Hi, I'm Dr.Tracy Marks, a psychiatrist, and I make mental health education articles. Today I'm talking about emotional programming, what it looks like and what it does to your thinking. Your early life experiences with your parents, siblings, and other people in your life, leave an imprint on you that carries over into your adult life. No one's life is perfect because we're all imperfect people and make mistakes. We say the wrong things, don't do enough of the right things, et cetera. So the imprint that you're left with is a mixture of positive and negative experiences.
If you have enough positive experiences to fill your emotional cup, you can process the negative experiences and compartmentalize them in a way that they don't dictate every aspect of your adult life. The negative experiences have their place. It's not like you can't remember them, but you're able to shake them off and keep moving.
If the sum total of your experiences were negative, or you had some early traumatic experiences that disrupted your emotional development, your imprint becomes predominantly negative and affects the way that you interact in the present day. So when instead of having an emotional cup that's full most of the time, or is easy to refill, you have a hole in the bottom of your cup and you can't keep it full and it keeps getting depleted.

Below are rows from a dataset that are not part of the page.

Definition fmul (x y : fval) : fval :=
  match x, y with
  | Fin a, Fin b => Fin (a * b)%Qc
  | _, _ =>
      match sign x, sign y with
      | Some s, Some t => inf_of_signs s t
      | _, _ => NaN
      end
  end.

Definition fdiv (x y : fval) : fval :=
  match x, y with
  | NaN, _ | _, NaN => NaN
  | Fin a, Fin b =>
      if Qc_eq_bool b (qz 0)
      then match Qccompare a (qz 0) with
           | Eq => NaN
           | Gt => PInf
           | Lt => NInf
           end
      else Fin (a / b)%Qc
  | Fin _, _ => zero
  | PInf, Fin b => match Qccompare b (qz 0) with Lt => NInf | _ => PInf end
  | NInf, Fin b => match Qccompare b (qz 0) with Lt => PInf | _ => NInf end
  | _, _ => NaN
  end.

(** [x > y]; false as soon as one side is NaN. *)
Definition fgtb (x y : fval) : bool :=
  match x, y with
  | NaN, _ | _, NaN => false
  | Fin a, Fin b => match Qccompare a b with Gt => true | _ => false end
  | PInf, PInf => false
  | PInf, _ => true
  | _, NInf => match x with NInf => false | _ => true end
  | _, _ => false
  end.

End Num.

(* ------------------------------------------------------------------ *)
(** ** The pandas operations the script uses                           *)
(* ------------------------------------------------------------------ *)

Module Pandas.
Import Calendar Num.

(** [Series.isin(values)] on a string column *)
Definition isin (x : string) (values : list string) : bool :=
  existsb (String.eqb x) values.

(** One step of [groupby(key)[value].sum()]: the groups are kept in
    ascending key order ([sort=True], the default), a row joins the group of
    its key or opens a new one. *)
Fixpoint group_add (k : MonthPeriod) (v : Qc) (groups : list (MonthPeriod * Qc))
  : list (MonthPeriod * Qc) :=
  match groups with
  | [] => [(k, v)]
  | (k', v') :: rest =>
      if mp_ltb k k' then (k, v) :: groups
      else if mp_eqb k k' then (k', (v' + v)%Qc) :: rest
      else (k', v') :: group_add k v rest
  end.

(** [frame.groupby(key)[value].sum().reset_index()] *)
Definition groupby_sum {A : Type} (key : A -> MonthPeriod) (value : A -> Qc)
  (frame : list A) : list (MonthPeriod * Qc) :=
  fold_left (fun groups r => group_add (key r) (value r) groups) frame [].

So how does this affect your thoughts and outlook on the world? You develop what's called maladaptive schema in dialectical behavior therapy terms, but I'm gonna call it negative emotional programming that creates these distorted stories that you tell yourself. These stories keep building and strengthening when your emotional cup gets depleted and you're working hardto fill it back up.So here are six types of negative stories that you can come to believe and let guide your behavior.
Number one is the abandonment story. This tends to develop from early experiences with people who were cold, distant, or critical. And like wise, you tend to end up in relationships with a similar dynamic, with people who are treating you similarly. With this story, you say things like people don't really care about me. No matter how good things seem, it never lasts. I'm destined to end up alone. I worry about people I care about leaving or dying.
Ways to deconstruct and think through this is to ask yourself, do you have unrealistic expectations of how relationships should be? In what ways could you practice being vulnerable so that you can open yourself up to experiencing more joy in relationships? How can you focus on developing more trust in a relationship? Because of your early experience, your reflexive reaction is to close down and protect yourself from being hurt.
So to work past that, you have to allow yourself to be more vulnerable. And what does that look like? I talk about being more emotionally vulnerable in relationships in this article on using conversation to create intimacy and combat loneliness.
Next is the dependent story. You can develop this story from early experiences of being over protected in a way that didn't allow you to take appropriate risks and learn from your mistakes. If you were blocked from making your own decisions and not being allowed to fall down, you don't learn how to stand back up and be resilient.
So you can say things like, I can't cope with being alone. I can't trust my own judgment. I need someone to take care of me and to make me happy. Life is too overwhelming to cope with on my own. To deconstruct this, ask yourself, what are some small ways that you can challenge yourself to do something outside of your company zone? How can you gradually build taking on more responsibilities? What can you do to enjoy your solitude more? You need to learn to be more comfortable with yourself so that you can be able to sooth yourself and break away from this pattern of being too dependent on someone else to meet your needs.
Number three is the unworthy story. You can develop this kind of thinking if you felt the standards you had to meet were so.